Problem statement: All lines in the data that hold the word "connections" need copying.

──────── Provided material

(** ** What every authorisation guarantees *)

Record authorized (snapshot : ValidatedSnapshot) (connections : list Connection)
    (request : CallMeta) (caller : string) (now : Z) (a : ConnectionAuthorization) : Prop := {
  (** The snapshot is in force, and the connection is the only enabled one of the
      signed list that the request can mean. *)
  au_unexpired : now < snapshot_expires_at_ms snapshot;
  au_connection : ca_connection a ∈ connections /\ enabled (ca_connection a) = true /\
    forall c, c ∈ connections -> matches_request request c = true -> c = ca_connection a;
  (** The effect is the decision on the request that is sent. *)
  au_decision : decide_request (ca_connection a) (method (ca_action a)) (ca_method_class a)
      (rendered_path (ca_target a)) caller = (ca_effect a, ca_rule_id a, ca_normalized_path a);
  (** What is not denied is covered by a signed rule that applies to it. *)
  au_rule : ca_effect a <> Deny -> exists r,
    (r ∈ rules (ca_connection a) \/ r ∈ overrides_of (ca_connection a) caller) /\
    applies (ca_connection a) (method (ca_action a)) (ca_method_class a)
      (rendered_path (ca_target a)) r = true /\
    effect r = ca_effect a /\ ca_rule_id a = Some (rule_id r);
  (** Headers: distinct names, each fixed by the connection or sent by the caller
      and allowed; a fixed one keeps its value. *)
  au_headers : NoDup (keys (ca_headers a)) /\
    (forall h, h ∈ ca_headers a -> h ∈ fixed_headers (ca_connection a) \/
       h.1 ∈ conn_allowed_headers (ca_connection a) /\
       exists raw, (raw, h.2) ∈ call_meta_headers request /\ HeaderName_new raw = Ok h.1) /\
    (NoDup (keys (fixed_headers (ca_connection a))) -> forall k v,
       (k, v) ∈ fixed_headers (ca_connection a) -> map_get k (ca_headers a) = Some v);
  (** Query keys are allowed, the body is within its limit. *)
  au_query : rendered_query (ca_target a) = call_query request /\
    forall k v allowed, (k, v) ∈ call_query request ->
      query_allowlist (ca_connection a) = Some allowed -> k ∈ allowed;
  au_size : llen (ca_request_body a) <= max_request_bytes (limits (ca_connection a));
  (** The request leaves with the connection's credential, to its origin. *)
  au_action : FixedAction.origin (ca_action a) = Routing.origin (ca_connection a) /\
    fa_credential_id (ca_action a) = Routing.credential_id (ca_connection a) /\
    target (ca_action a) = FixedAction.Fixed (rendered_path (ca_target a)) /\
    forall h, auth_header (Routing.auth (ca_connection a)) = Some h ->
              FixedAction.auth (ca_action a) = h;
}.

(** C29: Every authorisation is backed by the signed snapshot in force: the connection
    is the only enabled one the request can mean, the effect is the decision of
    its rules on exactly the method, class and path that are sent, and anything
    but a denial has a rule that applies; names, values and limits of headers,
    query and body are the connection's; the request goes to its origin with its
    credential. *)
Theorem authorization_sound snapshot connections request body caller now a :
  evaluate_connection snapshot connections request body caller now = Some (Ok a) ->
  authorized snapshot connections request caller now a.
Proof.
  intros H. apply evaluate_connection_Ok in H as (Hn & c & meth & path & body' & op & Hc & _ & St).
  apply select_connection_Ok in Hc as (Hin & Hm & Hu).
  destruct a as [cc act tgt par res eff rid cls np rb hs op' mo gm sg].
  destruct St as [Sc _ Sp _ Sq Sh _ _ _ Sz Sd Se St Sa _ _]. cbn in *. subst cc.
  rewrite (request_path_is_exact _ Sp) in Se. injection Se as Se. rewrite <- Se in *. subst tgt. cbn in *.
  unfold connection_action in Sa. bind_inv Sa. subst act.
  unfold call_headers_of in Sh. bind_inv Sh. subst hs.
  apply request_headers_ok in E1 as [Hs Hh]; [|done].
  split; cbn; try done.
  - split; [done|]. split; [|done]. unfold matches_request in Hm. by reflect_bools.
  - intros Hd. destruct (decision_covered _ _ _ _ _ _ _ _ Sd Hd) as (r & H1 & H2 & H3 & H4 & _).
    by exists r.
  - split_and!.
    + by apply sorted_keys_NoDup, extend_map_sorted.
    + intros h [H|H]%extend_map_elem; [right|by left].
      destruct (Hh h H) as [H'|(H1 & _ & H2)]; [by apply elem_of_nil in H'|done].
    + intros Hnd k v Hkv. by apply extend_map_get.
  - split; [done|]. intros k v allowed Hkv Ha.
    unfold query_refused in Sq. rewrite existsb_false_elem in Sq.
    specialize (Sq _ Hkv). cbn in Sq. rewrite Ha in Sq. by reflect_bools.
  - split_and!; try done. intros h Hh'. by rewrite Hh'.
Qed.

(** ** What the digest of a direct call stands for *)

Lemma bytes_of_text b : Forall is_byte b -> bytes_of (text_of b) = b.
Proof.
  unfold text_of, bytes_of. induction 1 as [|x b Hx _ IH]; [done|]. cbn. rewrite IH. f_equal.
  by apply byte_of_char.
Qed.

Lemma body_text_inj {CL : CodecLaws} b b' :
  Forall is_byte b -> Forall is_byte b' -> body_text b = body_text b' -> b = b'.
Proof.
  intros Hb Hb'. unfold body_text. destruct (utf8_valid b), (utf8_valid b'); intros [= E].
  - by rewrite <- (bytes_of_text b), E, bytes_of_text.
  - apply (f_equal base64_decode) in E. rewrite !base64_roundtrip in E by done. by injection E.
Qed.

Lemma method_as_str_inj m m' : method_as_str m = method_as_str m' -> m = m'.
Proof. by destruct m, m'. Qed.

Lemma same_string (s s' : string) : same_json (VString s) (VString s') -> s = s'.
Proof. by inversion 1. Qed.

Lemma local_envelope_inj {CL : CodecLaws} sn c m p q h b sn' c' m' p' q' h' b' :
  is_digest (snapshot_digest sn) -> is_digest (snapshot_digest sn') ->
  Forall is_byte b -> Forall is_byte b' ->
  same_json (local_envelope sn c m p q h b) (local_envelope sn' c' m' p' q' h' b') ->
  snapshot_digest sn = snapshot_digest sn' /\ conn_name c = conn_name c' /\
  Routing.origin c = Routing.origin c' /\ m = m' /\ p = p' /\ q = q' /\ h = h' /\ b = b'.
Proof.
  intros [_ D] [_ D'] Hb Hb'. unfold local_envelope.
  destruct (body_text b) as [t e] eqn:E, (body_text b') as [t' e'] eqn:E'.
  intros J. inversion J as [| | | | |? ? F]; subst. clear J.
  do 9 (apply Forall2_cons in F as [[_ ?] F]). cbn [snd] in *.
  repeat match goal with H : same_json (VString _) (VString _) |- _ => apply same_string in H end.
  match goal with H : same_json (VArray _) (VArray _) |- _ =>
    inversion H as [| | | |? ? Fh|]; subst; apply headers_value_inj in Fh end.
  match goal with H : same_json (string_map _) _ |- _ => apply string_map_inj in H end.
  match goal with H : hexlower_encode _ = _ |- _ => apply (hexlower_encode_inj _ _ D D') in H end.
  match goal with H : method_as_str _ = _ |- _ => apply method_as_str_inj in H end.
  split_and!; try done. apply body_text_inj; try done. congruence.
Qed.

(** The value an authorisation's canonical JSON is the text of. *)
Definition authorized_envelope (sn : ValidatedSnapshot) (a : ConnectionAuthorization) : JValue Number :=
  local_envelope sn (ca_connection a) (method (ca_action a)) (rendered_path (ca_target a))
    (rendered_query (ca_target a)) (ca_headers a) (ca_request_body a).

────────────────
──────── Provided material

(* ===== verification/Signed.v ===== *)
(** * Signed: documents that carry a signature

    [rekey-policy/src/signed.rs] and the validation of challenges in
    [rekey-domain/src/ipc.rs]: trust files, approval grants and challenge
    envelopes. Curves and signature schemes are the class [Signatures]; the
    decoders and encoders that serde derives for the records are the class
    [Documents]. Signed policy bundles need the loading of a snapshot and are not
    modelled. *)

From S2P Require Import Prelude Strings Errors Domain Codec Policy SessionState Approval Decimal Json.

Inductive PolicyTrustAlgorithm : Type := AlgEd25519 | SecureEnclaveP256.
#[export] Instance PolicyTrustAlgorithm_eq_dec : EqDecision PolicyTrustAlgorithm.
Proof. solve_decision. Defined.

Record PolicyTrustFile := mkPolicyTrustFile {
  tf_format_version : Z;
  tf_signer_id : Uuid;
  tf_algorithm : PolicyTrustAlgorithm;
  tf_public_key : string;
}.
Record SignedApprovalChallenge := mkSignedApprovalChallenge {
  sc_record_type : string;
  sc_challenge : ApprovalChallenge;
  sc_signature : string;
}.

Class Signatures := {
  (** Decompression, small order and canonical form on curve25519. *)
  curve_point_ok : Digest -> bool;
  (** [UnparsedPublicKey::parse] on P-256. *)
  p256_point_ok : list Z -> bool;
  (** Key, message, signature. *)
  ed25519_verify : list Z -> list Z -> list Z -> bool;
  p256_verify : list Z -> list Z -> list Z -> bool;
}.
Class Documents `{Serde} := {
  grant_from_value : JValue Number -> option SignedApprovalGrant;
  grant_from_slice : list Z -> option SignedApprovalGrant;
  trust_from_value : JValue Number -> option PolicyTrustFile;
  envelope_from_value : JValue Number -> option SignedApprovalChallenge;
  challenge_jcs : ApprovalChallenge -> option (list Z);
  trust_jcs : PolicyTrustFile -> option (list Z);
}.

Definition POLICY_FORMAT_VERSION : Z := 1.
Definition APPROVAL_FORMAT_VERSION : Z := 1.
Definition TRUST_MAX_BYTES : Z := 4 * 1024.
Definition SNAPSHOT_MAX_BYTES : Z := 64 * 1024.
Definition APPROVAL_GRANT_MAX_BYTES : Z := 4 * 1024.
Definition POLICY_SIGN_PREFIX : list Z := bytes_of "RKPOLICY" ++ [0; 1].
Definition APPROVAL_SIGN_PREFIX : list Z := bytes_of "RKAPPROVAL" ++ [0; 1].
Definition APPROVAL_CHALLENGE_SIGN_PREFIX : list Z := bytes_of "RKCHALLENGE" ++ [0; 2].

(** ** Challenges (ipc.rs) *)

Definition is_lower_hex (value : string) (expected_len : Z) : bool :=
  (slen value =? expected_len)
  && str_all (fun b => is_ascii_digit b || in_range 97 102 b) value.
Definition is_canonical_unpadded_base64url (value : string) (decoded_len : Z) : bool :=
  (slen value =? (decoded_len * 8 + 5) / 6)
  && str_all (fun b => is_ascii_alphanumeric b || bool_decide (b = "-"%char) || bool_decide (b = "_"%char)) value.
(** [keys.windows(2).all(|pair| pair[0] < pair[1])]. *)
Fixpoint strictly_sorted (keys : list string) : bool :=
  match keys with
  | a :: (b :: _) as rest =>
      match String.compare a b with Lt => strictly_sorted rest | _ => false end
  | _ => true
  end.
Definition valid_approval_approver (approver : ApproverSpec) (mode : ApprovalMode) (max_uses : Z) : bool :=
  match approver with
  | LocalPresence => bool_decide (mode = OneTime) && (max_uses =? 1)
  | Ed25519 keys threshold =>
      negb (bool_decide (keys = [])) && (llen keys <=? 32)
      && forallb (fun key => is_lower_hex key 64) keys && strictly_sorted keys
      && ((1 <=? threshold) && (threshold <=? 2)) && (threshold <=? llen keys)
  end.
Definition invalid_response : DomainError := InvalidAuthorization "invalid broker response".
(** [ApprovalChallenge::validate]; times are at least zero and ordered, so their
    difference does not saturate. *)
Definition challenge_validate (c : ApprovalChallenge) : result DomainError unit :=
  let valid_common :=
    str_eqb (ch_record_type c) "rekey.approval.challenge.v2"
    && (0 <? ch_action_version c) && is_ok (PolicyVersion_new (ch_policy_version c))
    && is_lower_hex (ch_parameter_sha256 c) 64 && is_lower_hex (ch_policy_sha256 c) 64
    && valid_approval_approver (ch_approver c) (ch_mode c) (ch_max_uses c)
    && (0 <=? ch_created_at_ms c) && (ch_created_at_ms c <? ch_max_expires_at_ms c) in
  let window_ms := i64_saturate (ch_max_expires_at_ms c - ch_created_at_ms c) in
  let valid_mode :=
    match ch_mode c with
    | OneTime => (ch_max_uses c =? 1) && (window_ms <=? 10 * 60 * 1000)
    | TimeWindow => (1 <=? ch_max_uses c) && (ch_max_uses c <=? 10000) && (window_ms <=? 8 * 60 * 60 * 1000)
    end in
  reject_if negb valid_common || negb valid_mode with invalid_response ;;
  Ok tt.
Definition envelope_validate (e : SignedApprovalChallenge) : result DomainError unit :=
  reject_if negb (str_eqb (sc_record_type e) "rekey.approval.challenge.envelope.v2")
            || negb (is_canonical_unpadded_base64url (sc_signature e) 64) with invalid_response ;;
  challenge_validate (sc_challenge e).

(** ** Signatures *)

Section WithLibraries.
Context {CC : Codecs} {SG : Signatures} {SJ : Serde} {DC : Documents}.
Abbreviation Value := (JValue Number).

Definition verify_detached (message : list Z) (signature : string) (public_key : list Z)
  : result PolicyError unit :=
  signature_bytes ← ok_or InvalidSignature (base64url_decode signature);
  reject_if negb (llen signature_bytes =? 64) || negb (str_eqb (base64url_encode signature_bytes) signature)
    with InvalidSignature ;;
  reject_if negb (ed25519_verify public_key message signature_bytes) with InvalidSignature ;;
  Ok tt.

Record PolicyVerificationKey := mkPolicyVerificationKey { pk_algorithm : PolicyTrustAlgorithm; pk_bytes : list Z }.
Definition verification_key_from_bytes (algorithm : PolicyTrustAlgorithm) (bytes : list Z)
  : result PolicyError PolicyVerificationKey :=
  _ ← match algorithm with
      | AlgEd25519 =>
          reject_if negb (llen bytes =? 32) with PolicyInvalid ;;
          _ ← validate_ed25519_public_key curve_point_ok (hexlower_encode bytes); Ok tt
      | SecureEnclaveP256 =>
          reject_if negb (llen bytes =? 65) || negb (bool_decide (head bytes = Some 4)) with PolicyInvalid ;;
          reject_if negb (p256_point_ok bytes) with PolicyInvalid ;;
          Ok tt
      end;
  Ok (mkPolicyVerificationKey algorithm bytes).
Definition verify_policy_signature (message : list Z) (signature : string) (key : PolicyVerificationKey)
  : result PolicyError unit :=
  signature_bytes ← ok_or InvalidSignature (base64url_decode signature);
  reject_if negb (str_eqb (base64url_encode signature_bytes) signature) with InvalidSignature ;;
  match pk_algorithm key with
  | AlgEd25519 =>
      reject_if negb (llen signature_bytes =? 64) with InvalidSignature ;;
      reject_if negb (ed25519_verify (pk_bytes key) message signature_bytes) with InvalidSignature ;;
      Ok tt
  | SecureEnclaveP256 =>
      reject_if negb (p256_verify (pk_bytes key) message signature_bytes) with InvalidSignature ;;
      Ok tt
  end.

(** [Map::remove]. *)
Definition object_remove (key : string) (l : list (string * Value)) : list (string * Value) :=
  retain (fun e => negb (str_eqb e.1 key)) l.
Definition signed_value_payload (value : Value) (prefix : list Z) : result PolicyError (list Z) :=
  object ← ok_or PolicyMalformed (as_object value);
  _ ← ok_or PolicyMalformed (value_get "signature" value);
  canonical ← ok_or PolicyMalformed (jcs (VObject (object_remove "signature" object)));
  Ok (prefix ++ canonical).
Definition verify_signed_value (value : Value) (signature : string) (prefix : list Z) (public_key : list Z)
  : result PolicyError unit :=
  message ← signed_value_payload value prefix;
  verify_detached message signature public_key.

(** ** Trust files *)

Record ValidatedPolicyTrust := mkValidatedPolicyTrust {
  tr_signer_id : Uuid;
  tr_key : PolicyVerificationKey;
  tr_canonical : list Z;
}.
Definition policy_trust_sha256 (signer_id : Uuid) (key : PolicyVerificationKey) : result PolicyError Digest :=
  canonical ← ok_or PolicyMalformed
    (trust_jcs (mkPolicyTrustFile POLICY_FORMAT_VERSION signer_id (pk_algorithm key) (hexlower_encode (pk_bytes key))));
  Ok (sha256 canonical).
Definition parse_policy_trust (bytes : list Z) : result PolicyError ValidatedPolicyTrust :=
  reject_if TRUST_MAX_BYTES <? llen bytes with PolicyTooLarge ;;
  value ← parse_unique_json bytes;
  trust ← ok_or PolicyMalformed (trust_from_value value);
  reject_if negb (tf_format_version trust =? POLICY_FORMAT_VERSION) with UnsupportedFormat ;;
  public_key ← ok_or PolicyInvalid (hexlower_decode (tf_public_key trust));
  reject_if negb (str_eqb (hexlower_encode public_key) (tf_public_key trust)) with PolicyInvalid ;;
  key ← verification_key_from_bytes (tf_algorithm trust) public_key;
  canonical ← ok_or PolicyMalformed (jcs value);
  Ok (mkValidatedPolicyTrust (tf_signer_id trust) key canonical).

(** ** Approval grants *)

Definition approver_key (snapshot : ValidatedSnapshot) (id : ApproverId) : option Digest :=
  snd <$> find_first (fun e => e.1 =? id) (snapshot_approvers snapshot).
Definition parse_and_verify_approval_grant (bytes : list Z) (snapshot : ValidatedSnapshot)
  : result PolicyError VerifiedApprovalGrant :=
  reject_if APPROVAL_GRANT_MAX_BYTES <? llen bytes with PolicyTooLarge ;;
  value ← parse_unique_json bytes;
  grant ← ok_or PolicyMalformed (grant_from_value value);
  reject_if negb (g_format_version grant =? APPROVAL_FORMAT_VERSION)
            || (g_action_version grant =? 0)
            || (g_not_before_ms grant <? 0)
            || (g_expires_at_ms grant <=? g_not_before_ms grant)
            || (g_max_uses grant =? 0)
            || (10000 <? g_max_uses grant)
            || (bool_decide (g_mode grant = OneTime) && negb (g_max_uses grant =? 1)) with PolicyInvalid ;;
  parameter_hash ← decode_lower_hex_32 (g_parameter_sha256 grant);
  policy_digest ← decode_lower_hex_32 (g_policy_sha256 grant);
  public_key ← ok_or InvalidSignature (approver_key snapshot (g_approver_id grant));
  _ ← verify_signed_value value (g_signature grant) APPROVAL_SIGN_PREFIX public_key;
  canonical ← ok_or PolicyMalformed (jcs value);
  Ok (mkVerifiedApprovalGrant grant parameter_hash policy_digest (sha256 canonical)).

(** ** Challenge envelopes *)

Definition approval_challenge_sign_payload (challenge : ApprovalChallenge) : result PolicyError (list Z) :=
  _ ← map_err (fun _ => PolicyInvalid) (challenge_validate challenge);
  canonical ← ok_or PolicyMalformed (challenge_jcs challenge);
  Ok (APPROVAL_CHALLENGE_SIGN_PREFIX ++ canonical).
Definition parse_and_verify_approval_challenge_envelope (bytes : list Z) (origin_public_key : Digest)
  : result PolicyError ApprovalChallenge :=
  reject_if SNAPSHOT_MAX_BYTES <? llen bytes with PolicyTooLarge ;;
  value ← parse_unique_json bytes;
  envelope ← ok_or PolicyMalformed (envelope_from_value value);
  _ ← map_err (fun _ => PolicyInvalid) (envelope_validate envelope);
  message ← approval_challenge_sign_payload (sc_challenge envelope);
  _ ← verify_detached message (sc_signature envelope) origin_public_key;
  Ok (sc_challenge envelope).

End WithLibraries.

────────────────

Solution for this task:
Record authorized (snapshot : ValidatedSnapshot) (connections : list Connection)
  au_connection : ca_connection a ∈ connections /\ enabled (ca_connection a) = true /\
    forall c, c ∈ connections -> matches_request request c = true -> c = ca_connection a;
Theorem authorization_sound snapshot connections request body caller now a :
  evaluate_connection snapshot connections request body caller now = Some (Ok a) ->
  authorized snapshot connections request caller now a.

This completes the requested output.